For sales tax purposes, the critical issue for determining whether the employee compensation exclusion applies is whether the maintenance workers are employees of the building owner (in which case their compensation is not subject to tax) or employees of the managing agent (in which case the exclusion does not apply). The distinction between the provision of cleaning and maintenance services rendered by employees for their employers, and those same services rendered by third parties to their customers, is not always clear.

In light of this uncertainty, the Department previously ruled that the employee compensation exclusion applied when the building owner retains a managing agent to hire the employees, who work under the direction, supervision, and control of the property owner, even though they are nominally paid by the agent. In such cases, the employees are considered the employees of the building owner and no sales tax is due on the payments made to the managing agent for providing what is, in effect, a payrolltype service. See Building Owners and Managers Association of Greater New York, Advisory Opinion, TSB-A-93(52)S (N.Y.S. Dep’t of Taxation & Fin., Oct. 4, 1993).

The recent Advisory Opinion involves managing agents that manage the performance of interior cleaning and janitorial services for owners of office buildings and, through a separate entity, also manage the performance of maintenance and engineering services for the owners. The managing agents and building owners enter into management agreements pursuant to which the managing agents hire and supervise workers on behalf of the owners. Workers are subject to the building owner’s “ultimate direction and control” and must perform the services under work rules and practices prescribed by the owners.

Separate control agreements and payroll services agreements provide that the managing agent “shall act for and in the name of the owner, as owner’s Agent” and that “[a]ll persons providing the [cleaning and maintenance] services shall perform such services on behalf of owner and under owner’s ultimate direction and control, subject to the supervision of [the managing agent] as the representative of the owner.” Also under these agreements, the building owner indemnifies the managing agent for claims related to the workers and must carry adequate liability insurance and workers’ compensation coverage. However, the managing agent is permitted to obtain insurance policies in its own name as agent and for the benefit of the building owner, can issue W-2s to the workers, and can establish a bank account in the building owner’s name with the agent as signatory solely for payroll processing purposes.
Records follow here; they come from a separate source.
(** Counting one attempt in [e]. *)
Definition count (now : Z) (userID : uuid) (token : string) (m : entries) (e : memoryLockoutEntry) :
    lockoutReservation * entries :=
  let attempts := le_attempts e + 1 in
  if passwordLockoutThreshold <=? attempts then
    (admitted_last attempts passwordLockoutDuration token,
     <[userID := {| le_attempts := 0; le_windowEnds := zeroTime;
                    le_lockedUntil := now + passwordLockoutDuration; le_lockToken := token |}]> m)
  else
    (admitted attempts,
     <[userID := {| le_attempts := attempts; le_windowEnds := le_windowEnds e;
                    le_lockedUntil := le_lockedUntil e; le_lockToken := le_lockToken e |}]> m).

(** [token] is the [uuid.NewString()] of the call. *)
Definition reserve (now : Z) (userID : uuid) (token : string) (m : entries) : lockoutReservation * entries :=
  let m := sweep now m in
  match m !! userID with
  | Some e =>
      if After (le_lockedUntil e) now then (refused (le_lockedUntil e - now), m)
      else count now userID token m (counting_entry now (Some e))
  | None => count now userID token m (counting_entry now None)
  end.

Definition release (now : Z) (userID : uuid) (res : lockoutReservation) (m : entries) : entries :=
  match m !! userID with
  | None => m
  | Some e =>
      match lr_admission res with
      | lockoutAdmittedLast =>
          if After (le_lockedUntil e) now && bool_decide (le_lockToken e = lr_token res)
          then <[userID := {| le_attempts := passwordLockoutThreshold - 1;
                              le_windowEnds := now + passwordLockoutWindow;
                              le_lockedUntil := zeroTime; le_lockToken := "" |}]> m
          else m
      | lockoutAdmitted =>
          if (0 <? le_attempts e) && After (le_windowEnds e) now
          then if (le_attempts e - 1 =? 0) && negb (After (le_lockedUntil e) now)
               then delete userID m
               else <[userID := {| le_attempts := le_attempts e - 1; le_windowEnds := le_windowEnds e;
                                   le_lockedUntil := le_lockedUntil e;
                                   le_lockToken := le_lockToken e |}]> m
          else m
      | lockoutRefused => m
      end
  end.

Definition clear (userID : uuid) (m : entries) : entries := delete userID m.
End Memory.

(** ** In Redis

    An account has two keys, the counter and the lock. A key holds its value and
    the millisecond at which it expires, if it has an expiry; it is gone from
    then on. The two scripts run whole, at one time of the server. *)
Module Redis.

Record keys := { k_fail : option (Z * option Z); k_lock : option (string * option Z) }.

Definition no_keys : keys := {| k_fail := None; k_lock := None |}.

(** The key as it is found at [now]. *)
Definition found {A} (now : Z) (k : option (A * option Z)) : option (A * option Z) :=
  match k with
  | Some (_, Some at_) => if now <? at_ then k else None
  | _ => k
  end.

(** [PTTL]: what is left of a key's life, -1 without an expiry, -2 for no key. *)
Definition PTTL {A} (now : Z) (k : option (A * option Z)) : Z :=
  match found now k with
  | Some (_, Some at_) => at_ - now
  | Some (_, None) => -1
  | None => -2
  end.

(** [INCR] and [DECR] keep the expiry of a key and make a missing one from 0. *)
Definition add (now delta : Z) (k : option (Z * option Z)) : Z * option Z :=
  match found now k with
  | Some (n, at_) => (n + delta, at_)
  | None => (delta, None)
  end.

(** [reservePasswordAttempt]: the admission, the attempts and the wait. *)
Definition reservePasswordAttempt (window lock threshold : Z) (token : string) (now : Z) (k : keys) :
    (Z * Z * Z) * keys :=
  let wait := PTTL now (k_lock k) in
  if 0 <? wait then ((2, 0, wait), k)
  else if wait =? -1 then
    ((2, 0, lock),
     {| k_fail := k_fail k;
        k_lock := (λ '(v, _), (v, Some (now + lock))) <$> found now (k_lock k) |})
  else
    let '(attempts, at_) := add now 1 (k_fail k) in
    let at_ := if (attempts =? 1) || (PTTL now (Some (attempts, at_)) <? 0)
               then Some (now + window) else at_ in
    if threshold <=? attempts
    then ((1, attempts, lock), {| k_fail := None; k_lock := Some (token, Some (now + lock)) |})
    else ((0, attempts, 0), {| k_fail := Some (attempts, at_); k_lock := k_lock k |}).

(** [releasePasswordAttempt] *)
Definition releasePasswordAttempt (window threshold : Z) (token : string) (now : Z) (k : keys) : keys :=
  if bool_decide (token ≠ "") then
    if bool_decide (fst <$> found now (k_lock k) = Some token)
    then {| k_fail := Some (threshold - 1, Some (now + window)); k_lock := None |}
    else k
  else
    let '(attempts, at_) := add now (-1) (k_fail k) in
    {| k_fail := if attempts <=? 0 then None else Some (attempts, at_); k_lock := k_lock k |}.

(** [redisPasswordLockout.reserve] on what the script answers; [None] is an error. *)
Definition reservation (token : string) (vals : Z * Z * Z) : option lockoutReservation :=
  let '(admission, attempts, wait) := vals in
  let wait := wait * millisecond in
  if admission =? 0 then
    Some {| lr_admission := lockoutAdmitted; lr_attempts := attempts; lr_retryAfter := wait; lr_token := "" |}
  else if admission =? 1 then Some (admitted_last attempts wait token)
  else if admission =? 2 then
    Some {| lr_admission := lockoutRefused; lr_attempts := attempts; lr_retryAfter := wait; lr_token := "" |}
  else None.

(** [redisPasswordLockout.reserve], answered. *)
Definition reserve_keys (now : Z) (token : string) (k : keys) : option lockoutReservation * keys :=
  let '(vals, k) := reservePasswordAttempt window_ms lock_ms passwordLockoutThreshold token now k in
  (reservation token vals, k).

Definition release_keys (now : Z) (res : lockoutReservation) (k : keys) : keys :=
  match lr_admission res with
  | lockoutRefused => k
  | lockoutAdmitted => releasePasswordAttempt window_ms passwordLockoutThreshold "" now k
  | lockoutAdmittedLast => releasePasswordAttempt window_ms passwordLockoutThreshold (lr_token res) now k
  end.

Definition clear_keys (k : keys) : keys := no_keys.
End Redis.

(** ** The machine both stores implement *)

Inductive phase :=
| Free
| Counting (n ends : Z)
| Locked (until : Z) (token : string).

(** What is left of a phase at [now] (milliseconds). *)
Definition settled (now : Z) (p : phase) : phase :=
  match p with
  | Free => Free
  | Counting _ ends => if now <? ends then p else Free
  | Locked until _ => if now <? until then p else Free
  end.

(** The [n]-th attempt of a window that ends at [ends]. *)
Definition nth_attempt (now : Z) (token : string) (n ends : Z) : lockoutReservation * phase :=
  if passwordLockoutThreshold <=? n
  then (admitted_last n passwordLockoutDuration token, Locked (now + lock_ms) token)
  else (admitted n, Counting n ends).

Definition phase_reserve (now : Z) (token : string) (p : phase) : lockoutReservation * phase :=
  match settled now p with
  | Locked until t => (refused ((until - now) * millisecond), Locked until t)
  | Counting n ends => nth_attempt now token (n + 1) ends
  | Free => nth_attempt now token 1 (now + window_ms)
  end.

Definition phase_release (now : Z) (res : lockoutReservation) (p : phase) : phase :=
  match lr_admission res, settled now p with
  | lockoutAdmitted, Counting n ends => if n =? 1 then Free else Counting (n - 1) ends
  | lockoutAdmittedLast, Locked until t =>
      if bool_decide (t = lr_token res)
      then Counting (passwordLockoutThreshold - 1) (now + window_ms) else Locked until t
  | _, p => p
  end.

Definition phase_ok (p : phase) : Prop :=
  match p with Counting n _ => 1 ≤ n < passwordLockoutThreshold | _ => True end.

(** What a store promises: each operation does to the account what the machine
    does, and nothing to the others. Times are the milliseconds of its clock. *)
Class LockoutStore (S : Type) := {
  st_reserve : Z → uuid → string → S → lockoutReservation * S;
  st_release : Z → uuid → lockoutReservation → S → S;
  st_clear : Z → uuid → S → S;
  st_phase : Z → S → uuid → phase;
  st_valid : Z → S → Prop;
  st_phase_ok now s id : st_valid now s → phase_ok (st_phase now s id);
  st_later now t s : st_valid now s → now ≤ t → st_valid t s;
  st_phase_later now t s id :
    st_valid now s → now ≤ t → st_phase t s id = settled t (st_phase now s id);
  st_reserve_ok now id token s :
    st_valid now s → token ≠ "" →
    st_valid now (st_reserve now id token s).2 ∧
    ((st_reserve now id token s).1, st_phase now (st_reserve now id token s).2 id) =
      phase_reserve now token (st_phase now s id) ∧
    ∀ id', id' ≠ id → st_phase now (st_reserve now id token s).2 id' = st_phase now s id';
  st_release_ok now id res s :
    st_valid now s → (lr_admission res = lockoutAdmittedLast → lr_token res ≠ "") →
    st_valid now (st_release now id res s) ∧
    st_phase now (st_release now id res s) id = phase_release now res (st_phase now s id) ∧
    ∀ id', id' ≠ id → st_phase now (st_release now id res s) id' = st_phase now s id';
  st_clear_ok now id s :
    st_valid now s →
    st_valid now (st_clear now id s) ∧
    st_phase now (st_clear now id s) id = Free ∧
    ∀ id', id' ≠ id → st_phase now (st_clear now id s) id' = st_phase now s id';
}.

(** *** Redis *)

Module RedisStore.
Import Redis.

Definition account (s : gmap uuid keys) (id : uuid) : keys := default no_keys (s !! id).

Definition keys_phase (now : Z) (k : keys) : phase :=
  match found now (k_lock k), found now (k_fail k) with
  | Some (t, Some until), _ => Locked until t
  | None, Some (n, Some ends) => Counting n ends
  | _, _ => Free
  end.

(** No key, or one that has expired. *)
Definition gone {A} (now : Z) (k : option (A * option Z)) : Prop :=
  k = None ∨ ∃ v at_, k = Some (v, Some at_) ∧ at_ ≤ now.

(** The keys an account can have, and their phase: every key has an expiry, the
    counter is below the threshold, and there is no counter beside a lock. *)
Inductive keys_shape (now : Z) : keys → phase → Prop :=
| shape_locked t until :
    now < until → keys_shape now {| k_fail := None; k_lock := Some (t, Some until) |} (Locked until t)
| shape_counting n ends l :
    now < ends → 1 ≤ n < passwordLockoutThreshold → gone now l →
    keys_shape now {| k_fail := Some (n, Some ends); k_lock := l |} (Counting n ends)
| shape_free f l : gone now f → gone now l → keys_shape now {| k_fail := f; k_lock := l |} Free.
The Department reviewed the agreements and concluded they are consistent with the existence of an agency relationship between the managing agent and the building owner, and do not make the managing agents independent contractors for this purpose. Thus, the maintenance workers are considered the employees of the building owners, and the owners’ payments to the managing agents for the wages and salaries paid to those maintenance employees to perform cleaning and maintenance services are not subject to sales tax.

Additional Insights

The Advisory Opinion reaffirms the Department’s long-standing (and prudent) policy in this area of disregarding formal labels and considering the substance of the employer-employee relationship. This is particularly welcome news with respect to the sales tax, where the taxability of a transaction is often driven by its form rather than its substance. If management agreements between building owners and agents adhere to the guidelines set out in TSB-A-93(52)S —as they did here — the Department will treat the managing agent as the building owner’s agent, and the maintenance workers will be considered employees of the owner for purposes of the employee compensation exclusion. It is noteworthy that the Department looks to the “ultimate” direction and control exercised by the building owner, and not to the day-to-day supervision carried out by the managing agent, in reaching its conclusion.